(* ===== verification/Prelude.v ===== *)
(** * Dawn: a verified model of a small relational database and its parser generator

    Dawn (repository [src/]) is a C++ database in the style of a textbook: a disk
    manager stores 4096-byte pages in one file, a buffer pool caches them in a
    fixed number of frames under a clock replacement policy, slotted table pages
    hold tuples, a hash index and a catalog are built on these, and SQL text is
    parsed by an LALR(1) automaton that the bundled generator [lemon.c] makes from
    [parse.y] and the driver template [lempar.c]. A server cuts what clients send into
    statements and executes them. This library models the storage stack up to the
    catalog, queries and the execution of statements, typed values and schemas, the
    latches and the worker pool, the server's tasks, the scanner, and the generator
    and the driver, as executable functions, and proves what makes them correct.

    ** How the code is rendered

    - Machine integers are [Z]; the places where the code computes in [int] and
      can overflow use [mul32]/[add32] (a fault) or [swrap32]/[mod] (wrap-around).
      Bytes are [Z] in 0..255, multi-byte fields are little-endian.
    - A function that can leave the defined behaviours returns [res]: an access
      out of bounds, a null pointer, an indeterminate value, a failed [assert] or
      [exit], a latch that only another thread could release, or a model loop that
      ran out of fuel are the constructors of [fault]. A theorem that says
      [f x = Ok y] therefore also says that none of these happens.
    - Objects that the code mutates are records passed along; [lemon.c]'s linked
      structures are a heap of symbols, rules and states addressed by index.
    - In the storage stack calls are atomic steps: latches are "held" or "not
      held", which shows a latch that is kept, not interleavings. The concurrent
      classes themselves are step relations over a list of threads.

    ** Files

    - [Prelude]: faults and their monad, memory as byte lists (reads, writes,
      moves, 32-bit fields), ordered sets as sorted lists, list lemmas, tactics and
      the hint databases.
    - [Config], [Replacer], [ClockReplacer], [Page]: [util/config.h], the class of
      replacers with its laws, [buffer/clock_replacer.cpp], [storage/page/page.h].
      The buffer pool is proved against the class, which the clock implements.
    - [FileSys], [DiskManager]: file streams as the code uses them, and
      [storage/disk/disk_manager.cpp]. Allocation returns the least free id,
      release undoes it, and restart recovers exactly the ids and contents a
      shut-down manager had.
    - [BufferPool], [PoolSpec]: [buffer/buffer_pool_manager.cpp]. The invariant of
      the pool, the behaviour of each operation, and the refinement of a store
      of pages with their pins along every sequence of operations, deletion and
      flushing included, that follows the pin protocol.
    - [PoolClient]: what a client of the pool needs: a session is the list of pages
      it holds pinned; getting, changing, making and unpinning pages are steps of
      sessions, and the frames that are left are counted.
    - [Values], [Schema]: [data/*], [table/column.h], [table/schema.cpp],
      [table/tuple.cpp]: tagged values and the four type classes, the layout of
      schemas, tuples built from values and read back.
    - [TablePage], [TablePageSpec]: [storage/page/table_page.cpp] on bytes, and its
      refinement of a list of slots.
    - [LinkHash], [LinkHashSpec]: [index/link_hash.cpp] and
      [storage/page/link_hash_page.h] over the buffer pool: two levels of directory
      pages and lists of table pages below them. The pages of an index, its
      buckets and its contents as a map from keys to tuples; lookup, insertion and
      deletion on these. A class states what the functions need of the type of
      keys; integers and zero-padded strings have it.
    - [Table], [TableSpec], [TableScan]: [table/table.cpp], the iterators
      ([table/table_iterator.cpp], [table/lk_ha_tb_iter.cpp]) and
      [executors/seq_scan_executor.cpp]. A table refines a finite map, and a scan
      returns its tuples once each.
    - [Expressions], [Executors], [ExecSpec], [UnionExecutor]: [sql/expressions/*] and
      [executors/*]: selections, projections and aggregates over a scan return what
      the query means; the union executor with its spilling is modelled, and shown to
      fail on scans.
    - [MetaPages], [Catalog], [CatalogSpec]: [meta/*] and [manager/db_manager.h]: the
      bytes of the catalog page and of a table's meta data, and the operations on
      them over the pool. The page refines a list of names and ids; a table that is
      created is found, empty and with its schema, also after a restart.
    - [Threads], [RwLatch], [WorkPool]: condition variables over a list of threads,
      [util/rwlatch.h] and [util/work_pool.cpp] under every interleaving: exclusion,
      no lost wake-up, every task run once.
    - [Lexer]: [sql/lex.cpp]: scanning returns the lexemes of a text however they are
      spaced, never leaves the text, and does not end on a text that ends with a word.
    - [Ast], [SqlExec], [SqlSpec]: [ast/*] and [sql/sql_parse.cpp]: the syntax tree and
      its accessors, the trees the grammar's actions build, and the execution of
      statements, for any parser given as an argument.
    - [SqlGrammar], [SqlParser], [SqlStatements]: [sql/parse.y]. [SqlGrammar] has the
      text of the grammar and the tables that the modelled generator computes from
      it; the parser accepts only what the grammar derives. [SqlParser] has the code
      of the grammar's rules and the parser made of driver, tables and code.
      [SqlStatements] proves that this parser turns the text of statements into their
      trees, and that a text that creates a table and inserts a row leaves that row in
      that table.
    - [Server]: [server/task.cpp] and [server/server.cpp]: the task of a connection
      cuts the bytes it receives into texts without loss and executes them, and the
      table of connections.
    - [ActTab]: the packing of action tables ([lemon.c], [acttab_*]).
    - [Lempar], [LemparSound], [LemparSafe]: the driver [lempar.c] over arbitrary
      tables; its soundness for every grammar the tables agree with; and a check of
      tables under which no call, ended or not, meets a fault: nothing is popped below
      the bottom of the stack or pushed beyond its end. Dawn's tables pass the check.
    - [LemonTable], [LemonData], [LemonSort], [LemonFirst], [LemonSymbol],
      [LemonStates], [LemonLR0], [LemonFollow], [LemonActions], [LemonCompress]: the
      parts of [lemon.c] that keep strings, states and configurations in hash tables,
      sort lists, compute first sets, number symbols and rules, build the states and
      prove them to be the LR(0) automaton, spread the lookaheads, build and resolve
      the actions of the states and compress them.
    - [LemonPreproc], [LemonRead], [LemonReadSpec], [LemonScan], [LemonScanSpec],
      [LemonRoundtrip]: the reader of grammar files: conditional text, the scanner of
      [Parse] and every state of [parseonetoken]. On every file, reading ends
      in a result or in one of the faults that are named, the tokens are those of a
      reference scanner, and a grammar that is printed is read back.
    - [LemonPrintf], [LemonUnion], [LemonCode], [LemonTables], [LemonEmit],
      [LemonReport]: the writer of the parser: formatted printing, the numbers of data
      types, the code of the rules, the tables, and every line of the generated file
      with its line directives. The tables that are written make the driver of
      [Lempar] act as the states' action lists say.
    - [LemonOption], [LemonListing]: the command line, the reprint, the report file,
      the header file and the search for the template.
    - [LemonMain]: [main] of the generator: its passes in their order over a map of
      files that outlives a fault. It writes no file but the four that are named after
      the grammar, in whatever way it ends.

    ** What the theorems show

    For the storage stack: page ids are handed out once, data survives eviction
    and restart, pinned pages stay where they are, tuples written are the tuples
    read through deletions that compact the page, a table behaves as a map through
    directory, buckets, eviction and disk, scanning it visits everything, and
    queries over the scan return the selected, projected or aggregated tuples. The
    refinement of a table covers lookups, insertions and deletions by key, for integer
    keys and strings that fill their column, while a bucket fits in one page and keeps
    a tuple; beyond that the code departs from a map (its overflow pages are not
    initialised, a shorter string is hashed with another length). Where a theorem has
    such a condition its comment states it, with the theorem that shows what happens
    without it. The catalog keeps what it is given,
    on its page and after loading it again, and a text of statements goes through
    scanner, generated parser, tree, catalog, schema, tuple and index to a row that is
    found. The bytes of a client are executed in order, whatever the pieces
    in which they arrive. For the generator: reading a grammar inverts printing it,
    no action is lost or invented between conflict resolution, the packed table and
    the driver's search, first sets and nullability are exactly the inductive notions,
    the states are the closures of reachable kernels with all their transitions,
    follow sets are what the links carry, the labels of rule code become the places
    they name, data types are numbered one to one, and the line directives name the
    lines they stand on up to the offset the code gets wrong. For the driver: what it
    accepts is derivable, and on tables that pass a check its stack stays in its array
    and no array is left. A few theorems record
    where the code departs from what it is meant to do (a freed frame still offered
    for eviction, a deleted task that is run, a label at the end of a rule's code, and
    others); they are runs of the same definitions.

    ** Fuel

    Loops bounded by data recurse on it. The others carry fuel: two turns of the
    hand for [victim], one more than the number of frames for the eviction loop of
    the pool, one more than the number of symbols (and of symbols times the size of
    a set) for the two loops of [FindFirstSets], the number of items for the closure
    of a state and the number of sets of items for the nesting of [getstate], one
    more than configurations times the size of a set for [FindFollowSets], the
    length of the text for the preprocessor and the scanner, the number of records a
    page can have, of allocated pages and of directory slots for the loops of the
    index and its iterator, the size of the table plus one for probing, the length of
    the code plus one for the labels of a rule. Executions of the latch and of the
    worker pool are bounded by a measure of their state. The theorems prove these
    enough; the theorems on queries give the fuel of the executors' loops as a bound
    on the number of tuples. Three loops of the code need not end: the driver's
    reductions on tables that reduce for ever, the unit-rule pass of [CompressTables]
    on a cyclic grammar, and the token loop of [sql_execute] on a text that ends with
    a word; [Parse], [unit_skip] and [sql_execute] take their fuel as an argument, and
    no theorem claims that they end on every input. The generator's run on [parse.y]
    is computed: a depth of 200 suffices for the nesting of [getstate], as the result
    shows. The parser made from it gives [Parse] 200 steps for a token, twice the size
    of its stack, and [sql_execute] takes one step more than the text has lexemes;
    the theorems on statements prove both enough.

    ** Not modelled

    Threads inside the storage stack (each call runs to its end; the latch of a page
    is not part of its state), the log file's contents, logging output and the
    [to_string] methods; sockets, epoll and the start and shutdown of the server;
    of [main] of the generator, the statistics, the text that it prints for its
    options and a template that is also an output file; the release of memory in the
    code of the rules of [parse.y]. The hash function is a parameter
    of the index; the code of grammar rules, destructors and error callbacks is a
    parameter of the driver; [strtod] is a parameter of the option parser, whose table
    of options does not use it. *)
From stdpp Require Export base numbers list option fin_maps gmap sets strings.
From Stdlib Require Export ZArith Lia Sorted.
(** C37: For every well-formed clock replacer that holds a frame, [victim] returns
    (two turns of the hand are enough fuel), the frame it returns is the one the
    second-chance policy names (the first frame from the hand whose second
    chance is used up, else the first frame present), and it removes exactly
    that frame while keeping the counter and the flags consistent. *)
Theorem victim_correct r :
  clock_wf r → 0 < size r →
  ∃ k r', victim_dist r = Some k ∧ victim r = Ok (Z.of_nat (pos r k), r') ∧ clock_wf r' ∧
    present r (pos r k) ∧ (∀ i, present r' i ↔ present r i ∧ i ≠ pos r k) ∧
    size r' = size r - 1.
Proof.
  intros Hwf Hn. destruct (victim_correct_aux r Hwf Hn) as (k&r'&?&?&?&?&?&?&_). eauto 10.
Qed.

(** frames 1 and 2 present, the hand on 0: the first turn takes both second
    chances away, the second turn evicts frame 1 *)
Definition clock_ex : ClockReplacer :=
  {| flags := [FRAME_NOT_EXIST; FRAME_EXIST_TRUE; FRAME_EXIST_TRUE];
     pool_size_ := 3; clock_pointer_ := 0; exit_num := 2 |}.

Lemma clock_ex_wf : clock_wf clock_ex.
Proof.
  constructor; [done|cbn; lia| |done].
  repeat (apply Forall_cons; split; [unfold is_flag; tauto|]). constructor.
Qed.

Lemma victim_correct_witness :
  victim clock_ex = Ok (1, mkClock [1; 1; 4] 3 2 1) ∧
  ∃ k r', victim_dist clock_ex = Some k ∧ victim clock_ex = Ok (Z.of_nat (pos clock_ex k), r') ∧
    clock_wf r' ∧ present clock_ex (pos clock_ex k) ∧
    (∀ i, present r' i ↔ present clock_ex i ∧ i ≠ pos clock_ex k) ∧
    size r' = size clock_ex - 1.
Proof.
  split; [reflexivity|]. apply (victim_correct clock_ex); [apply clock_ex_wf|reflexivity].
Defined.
• • •
Total the lines in the records above that contain the string "faults". Write only that total.

### [SOLUTION FOR THIS EXERCISE]
2